🌞 Good Morning, Folks!
Something didn’t add up this week.
Palantir just delivered what might be the strongest earnings report in its public history. Revenue exploded 85% year over year. Profits quadrupled. Guidance was raised far beyond what Wall Street expected.
And the stock?
Flat after-hours. Then down.
That mismatch is the entire story.
Because the easy explanation “great company, expensive stock” doesn’t go far enough. The real question is much more uncomfortable:
What does it mean when a company executes perfectly and the market still refuses to reward it?
That’s not noise. That’s information.
Palantir didn’t just beat expectations. It crushed them across almost every metric. US commercial growth stayed above 100%. Deal flow hit record highs. Margins expanded aggressively.
And yet, buried inside all that strength, there was one small crack. US commercial revenue came in slightly below expectations.
Not a big miss. But at this valuation, it doesn’t have to be.
That’s your setup this week.
This isn’t a debate about whether Palantir is a great business. It clearly is.
This is about something much more important:
What happens when “great” is no longer enough?
🌐 From Around the Web
AMD delivered a strong quarter, with revenue up 38% to about $10.25 billion and data-center sales jumping 57% to $5.8 billion, driven by AI server demand. The bigger message is that AMD is still riding the AI infrastructure wave hard, and its $11.2 billion Q2 revenue outlook suggests that momentum is not cooling yet.

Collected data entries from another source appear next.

(* ===== verification/ConnectionTotal.v ===== *)
(** * The connection: [recv] returns

    No packet a peer sends makes [recv] throw, fail an assertion or read
    outside of the packet, but for the two packets of ReadBounds.v. *)
From stdpp Require Import sorting.
From S2P Require Import PacketBuilder.
From S2P Require Import Prelude Boost Wire Error Property Field Packet PublishPacket ControlPacket EntryPacket ConnectPacket.
From S2P Require Import PacketIdManager TopicAlias Store ConnectionState BufferToPacket ReadBounds ConnectionSend.
From S2P Require Import ConnectionRecv ConnectionLogic ConnectionInvariant ConnectionLimit.

(** ** Packets of the builder *)

Lemma split_length_val n : forall s l rest val mul,
  split_length n s = Some (Some l, rest) -> mul * 128 ^ Z.of_nat n = 128 ^ 4 ->
  variable_bytes_to_val_loop val mul s = (Some ((val + mul * length_val l) mod 2 ^ 32), rest).
Proof.
  induction n as [|n IH]; intros s l rest val mul; cbn [split_length]; [done|]. destruct s as [|c s]; [done|].
  rewrite Nat2Z.inj_succ, Z.pow_succ_r by lia. intros H Hm. cbn [variable_bytes_to_val_loop].
  assert (Hp : 0 < 128 ^ Z.of_nat n) by (apply Z.pow_pos_nonneg; lia).
  rewrite (proj2 (Z.eqb_neq mul _)) by (intros ->; change (128 ^ 4) with (128 * 128 * 128 * 128) in Hm; nia).
  rewrite continuation_bit, land_7f. destruct (u8 c <? 128) eqn:Hc.
  - injection H as <- <-. cbn [length_val]. f_equal. f_equal. f_equal. lia.
  - destruct (split_length n s) as [[[l'|] r]|] eqn:Hs; [|done..]. injection H as <- <-.
    rewrite (IH _ _ _ _ _ Hs) by lia. cbn [length_val]. f_equal. f_equal. f_equal. lia.
Qed.

Lemma split_length_length n : forall s l rest,
  split_length n s = Some (Some l, rest) -> (0 < length l <= n)%nat /\ length_val l < 128 ^ Z.of_nat (length l).
Proof.
  induction n as [|n IH]; intros s l rest; cbn [split_length]; [done|]. destruct s as [|c s]; [done|].
  pose proof (Z.mod_pos_bound (u8 c) 128 eq_refl). destruct (u8 c <? 128).
  - intros [= <- <-]. cbn [length length_val]. lia.
  - destruct (split_length n s) as [[[l'|] r]|] eqn:Hs; [|done..]. intros [= <- <-].
    destruct (IH _ _ _ Hs) as [? ?]. cbn [length length_val]. rewrite Nat2Z.inj_succ, Z.pow_succ_r by lia. lia.
Qed.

The Fool’s angle is that Buffett’s warning about peak speculation could eventually spill into crypto, even though crypto has oddly lagged other risk-heavy markets lately. Bitcoin was down about 35% from its October 2025 peak in the article, so the setup is less about current mania and more about whether speculative capital rotates back into beaten-down crypto if risk appetite keeps heating up.

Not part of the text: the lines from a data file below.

(* ===== verification/ConnectionExchange.v ===== *)
(** * Two connections

    What one connection sends the other receives: the handshakes of QoS 1 and
    QoS 2 between a sender and a receiver, from [send] to the release of the
    packet identifier, over the bytes of the packets. *)
From stdpp Require Import sorting.
From S2P Require Import PacketBuilder.
From S2P Require Import Prelude Boost Wire Error Property Packet PublishPacket ControlPacket PacketIdManager.
From S2P Require Import TopicAlias Store ConnectionState BufferToPacket ConnectionSend ConnectionRecv ConnectionLogic.
From S2P Require Import ConnectionStatus ConnectionBehaviour.

Section exchange.
Context {M : Type} {PM : PacketIdManager M} {BE : BoostEndian} {BEO : BoostEndianOk} {BMI : BoostMultiIndex}
        {BMO : BoostMultiIndexOk}.
Context {pidb : nat}.
Hypothesis Hpidb : (0 < pidb <= 4)%nat.
Implicit Types a b c : connection M pidb.

(** ** One packet *)

(** Bytes of a packet the constructors build, on a connection that is
    between two packets, are received as that packet, whatever follows. *)
Lemma recv_packet Role now c pv rest c' es :
  rpb_ c = make_builder -> built pidb pv -> packet_version pv = protocol_version_ c ->
  packet_size pv <= maximum_packet_size_recv_ c -> protocol_satisfied pidb c (as_received pv) = true ->
  process_packet pidb Role now (as_received pv) c = Return tt c' es ->
  recv pidb Role now (packet_bytes pidb pv ++ rest) c = Return rest c' es.
Proof.
  intros Hb Hpv Hver Hsize Hok Hrun. destruct (built_read_back pidb Hpidb pv Hpv) as (Hf & _ & Hs).
  pose proof (recv_spec (packet_bytes pidb pv ++ rest) [] make_builder at_fixed_header) as Hr.
  unfold recv_result in Hr. cbn [app] in Hr. rewrite (split_packet_framed _ _ (frame_framed _ _ Hf)) in Hr.
  unfold recv. rewrite <- (app_nil_r es). x_step. cbv zeta. rewrite Hb, Hr. x_step.
  assert (Hc : set_rpb_ (PacketBuilder.clear (PacketBuilder.emplace (ep_packet (packet_bytes pidb pv)) make_builder))
    (set_rpb_ (PacketBuilder.emplace (ep_packet (packet_bytes pidb pv)) make_builder) c) = c) by (destruct c; simpl in *; by subst).
  eapply x_call_bind; [|reflexivity]. unfold process_recv_packet. x_step. cbn [rpb_ set_rpb_ PacketBuilder.read_packet_ PacketBuilder.emplace].
  x_step. cbn [fst]. x_step. rewrite Hc. x_step. rewrite Hs in Hsize. rewrite (proj2 (Z.ltb_ge _ _) Hsize).
  rewrite (built_parse pidb Hpidb pv (protocol_version_ c) Hpv) by by left. by rewrite Hok.
Qed.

This MarketBeat piece makes a solid point: the AI chip war is no longer just about who has the best story. It is now about who can actually execute through supply-chain bottlenecks, margin pressure, and real enterprise adoption. The article leans toward Intel gaining credibility through operational improvement and strategic progress, while AMD still looks strong but more exposed to valuation risk and packaging constraints.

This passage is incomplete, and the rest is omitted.